Another option for genetic modification is assistance to the cell in achieving ion homeostasis under salt stress. This would include altering ion channels or other transporters. Several of these mechanisms need to be changed because altering one gene may not be sufficient to optimize adaptation to salinity (Winicov, 1998), but altering an ion pump may be a viable option to explore. As researchers are able to understand the developments happening within the plant, there will be more evidence to support the responses of the plant to the genetic modification. Some optimistic discussion of salt tolerant plants includes the notion of plants that are able to live virtually in seawater. Scientists are most likely far away from that ability, but they are working to improve the growing conditions and yield for the crops that are affected by minor secondary salinization (Winicov, 1998). Maximizing the root growth would also provide relief from the salt stress, and this could be modified within the genome of plants. It is most likely that multiple modifications will have to occur to overcome the multigenic trait of salt sensitivity.

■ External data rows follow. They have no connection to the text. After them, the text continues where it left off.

Lemma extra_nil o : extra b o = [] ↔ ∀ name, is_Some (o_sets o !! name) → name ∈ declared b.
Proof.
  split.
  - intros H name Hs. destruct (decide (name ∈ declared b)); [done|].
    assert (name ∈ extra b o) as Hin by by apply elem_of_extra. rewrite H in Hin. by apply elem_of_nil in Hin.
  - intros H. destruct (extra b o) as [|n l] eqn:E; [done|].
    assert (n ∈ extra b o) as [Hn Hs]%elem_of_extra by (rewrite E; left). destruct Hn. by apply H.
Qed.

Lemma spec_roles_NoDup : NoDup (role_ID <$> spec_roles b).
Proof. unfold spec_roles. rewrite sort_by_perm, <- list_fmap_compose. apply declared_NoDup. Qed.

Lemma laid_spec o : laid b o ↔ ∃ l, o_layout o = Some l ∧ Members l ≡ₚ spec_roles b ∧
  Widths l ≡ₚ desiredWidths (fsc_Spec b).
Proof.
  unfold laid. destruct (o_layout o) as [l|]; [|split; [done|]; by intros (? & ? & _)].
  rewrite sameLayout_spec; [naive_solver|apply spec_roles_NoDup|apply sort_by_sorted|apply desiredWidths_sorted].
Qed.

(** ** Progress without regress

    What a pass does to a world never adds to what is left. *)
Record evolves (o o' : Obs) : Prop := mkEvolves {
  ev_behind : ∀ name, behind b o' name → behind b o name;
  ev_dom : ∀ name, is_Some (o_sets o' !! name) → name ∈ declared b ∨ is_Some (o_sets o !! name);
  ev_laid : laid b o → laid b o';
}.

#[global] Instance evolves_preorder : PreOrder evolves.
Proof.
  split; [split; auto|]. intros o1 o2 o3 [H1 H2 H3] [H4 H5 H6]. split; auto.
  intros name Hn. apply H5 in Hn as [?|Hn]; auto.
Qed.

Lemma length_le_of_subset (l k : list string) : NoDup l → (∀ x, x ∈ l → x ∈ k) → length l ≤ length k.
Proof. intros Hnd Hlk. by apply submseteq_length, NoDup_submseteq. Qed.

Lemma length_lt_of_subset (l k : list string) x :
  NoDup l → (∀ x, x ∈ l → x ∈ k) → x ∈ k → x ∉ l → length l < length k.
Proof.
  intros Hnd Hlk Hx Hx'. apply (length_le_of_subset (x :: l) k); [by constructor|].
  intros y [->|?]%elem_of_cons; auto.
Qed.

Lemma evolves_extra o o' : evolves o o' → extra b o = [] → extra b o' = [].
Proof. intros Hev. rewrite !extra_nil. intros H name Hn. destruct (ev_dom _ _ Hev name Hn); auto. Qed.

Lemma evolves_todo o o' : evolves o o' → length (todo b o') ≤ length (todo b o).
Proof.
  intros Hev. apply length_le_of_subset; [apply todo_NoDup|]. intros n. rewrite !elem_of_todo. apply Hev.
Qed.

Lemma evolves_distance o o' : evolves o o' → distance b o' ≤ distance b o.
Proof.
  intros Hev. unfold distance. pose proof (evolves_todo o o' Hev). pose proof (ev_laid _ _ Hev).
  pose proof (evolves_extra o o' Hev). repeat case_decide; try lia; naive_solver.
Qed.

(** Three ways to get closer. *)
Lemma distance_rolled o o' name : evolves o o' → behind b o name → ¬ behind b o' name → distance b o' < distance b o.
Proof.
  intros Hev Hb Hb'. unfold distance.
  assert (length (todo b o') < length (todo b o)).
  { apply (length_lt_of_subset _ _ name); [apply todo_NoDup| |by apply elem_of_todo|by rewrite elem_of_todo].
    intros n. rewrite !elem_of_todo. apply Hev. }
  pose proof (ev_laid _ _ Hev). pose proof (evolves_extra o o' Hev). repeat case_decide; try lia; naive_solver.
Qed.

Lemma distance_laid o o' : evolves o o' → ¬ laid b o → laid b o' → distance b o' < distance b o.
Proof.
  intros Hev Hb Hb'. unfold distance. pose proof (evolves_todo o o' Hev). pose proof (evolves_extra o o' Hev).
  repeat case_decide; try lia; naive_solver.
Qed.

Lemma distance_drained o o' : evolves o o' → extra b o ≠ [] → extra b o' = [] → distance b o' < distance b o.
Proof.
  intros Hev Hb Hb'. unfold distance. pose proof (evolves_todo o o' Hev). pose proof (ev_laid _ _ Hev).
  repeat case_decide; try lia; naive_solver.
Qed.

Lemma distance_0 o : distance b o = 0 ↔ (∀ name, ¬ behind b o name) ∧ laid b o ∧ extra b o = [].
Proof.
  unfold distance. split.
  - intros H. repeat case_decide; try lia. split_and!; [|done..]. intros n Hn%elem_of_todo.
    destruct (todo b o); [by apply elem_of_nil in Hn|simpl in H; lia].
  - intros (H1 & H2 & H3). rewrite !decide_True by done. destruct (todo b o) as [|n l] eqn:E; [done|].
    destruct (H1 n). apply elem_of_todo. rewrite E. left.
Qed.

(** ** The writes of a pass *)

Context (default : PodTemplateSpec → PodTemplateSpec).

(** A set a pass may apply: the one the spec asks for, or that of a node being
    removed, as it runs. *)
Definition sound (o : Obs) (d : StatefulSet) : Prop :=
  set_Namespace d = fsc_Namespace b ∧ set_Name d ≠ "" ∧
  match index_sets (spec_sets b) !! set_Name d with
  | Some want => template_revision d = template_revision want ∧ set_Claims d = set_Claims want
  | None => is_Some (o_sets o !! set_Name d) ∧ template_revision d = own_revision d ∧
      diskDiff (set_Claims d) (set_Claims d) = ([], false) ∧ default (set_Template d) = set_Template d
  end.

(** What the server makes of it. *)
Definition stored (d s : StatefulSet) : Prop :=
  set_Name s = set_Name d ∧ set_Namespace s = set_Namespace d ∧ set_Claims s = set_Claims d ∧
  template_revision s = template_revision d ∧ set_Template s = default (set_Template d).

Lemma put_set_behind o d s name : sound o d → stored d s →
  behind b (put_set (set_Name d) s o) name ↔ name ≠ set_Name d ∧ behind b o name.
Proof.
  intros (_ & _ & Hd) (_ & _ & _ & Hr & Ht). unfold behind. simpl.
  destruct (decide (name = set_Name d)) as [->|Hne].
  2: { rewrite lookup_insert_ne by done. tauto. }
  rewrite lookup_insert_eq. split; [|tauto].
  destruct (index_sets _ !! set_Name d) as [want|]; [destruct Hd; congruence|].
  destruct Hd as (_ & Hown & _ & Hdef). rewrite (own_revision_template d s) by congruence. congruence.
Qed.

Lemma put_set_evolves o d s : sound o d → stored d s → evolves o (put_set (set_Name d) s o).
Proof.
  intros Hd Hs. split; [|simpl|done].
  - intros name Hn. by apply put_set_behind in Hn as [_ ?].
  - intros name. rewrite lookup_insert_is_Some. intros [<-|[_ ?]]; [|auto].
    destruct Hd as (_ & _ & Hd). destruct (index_sets _ !! set_Name d) eqn:E; [|naive_solver].
    left. apply spec_index_declared. eauto.
Qed.

Lemma put_set_well o d s : (∀ t, default (default t) = default t) →
  sound o d → stored d s → well b default o → well b default (put_set (set_Name d) s o).
Proof.
  intros Hidem (Hns & Hne & Hd) (Hn & Hns' & Hc & _ & Ht) Hw name x. simpl. rewrite lookup_insert_Some.
  intros [[<- <-]|[_ Hx]]; [|by apply Hw]. split_and!; [done|congruence|done|].
  destruct (index_sets _ !! set_Name d) as [want|] eqn:E.
  - apply index_sets_lookup in E as [Hin _]; [|apply spec_sets_NoDup]. destruct Hd as [_ Hd].
    rewrite Hc, Hd. by apply spec_claims.
  - destruct Hd as (_ & _ & Hdiff & Hdef). rewrite Hc, Ht, Hidem. done.
Qed.

Lemma drop_set_evolves o name : name ∉ declared b → evolves o (drop_set name o).
Proof.
  intros Hn. split; [|simpl|done].
  - intros n. unfold behind; simpl. destruct (decide (n = name)) as [->|Hne].
    + rewrite lookup_delete_eq. apply spec_index_None in Hn. by rewrite Hn.
    + by rewrite lookup_delete_ne.
  - intros n [s Hs]. apply lookup_delete_Some in Hs as [_ Hs]. right. eauto.
Qed.

Lemma drop_set_well o name : well b default o → well b default (drop_set name o).
Proof. intros Hw n s. simpl. intros [_ Hs]%lookup_delete_Some. by apply Hw. Qed.

Lemma put_layout_laid o l : Members l = spec_roles b → Widths l = desiredWidths (fsc_Spec b) →
  laid b (put_layout l o).
Proof. intros Hm Hw. apply laid_spec. exists l. rewrite Hm, Hw. done. Qed.

Lemma put_layout_evolves o l : Members l = spec_roles b → Widths l = desiredWidths (fsc_Spec b) →
  evolves o (put_layout l o).
Proof. intros Hm Hw. split; auto. intros _. by apply put_layout_laid. Qed.
End spec.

Many scientists have become discouraged by the fact that salt tolerance remains largely unexplained due to the many processes that are affected by the stress. This presents difficulties when transgenic genes are inserted into plants, and the results are not apparent. As they learn more about the cellular mechanisms and what pathways are explored, then it will be easier to use genetic modification. Most likely the modification will have to tackle multiple aspects of the salt sensitivity. Furthermore, the aim of this modification is to assist crop growing, but not to formulate plants that can grow in abnormally high concentrations of salt. The future of plants looks bright, and this is aided by continual research on the topic. One day soon, crops will be altered to survive and produce maximum yield grown under minimal conditions. The problem of salt stress will be alleviated and farmers will be satisfied.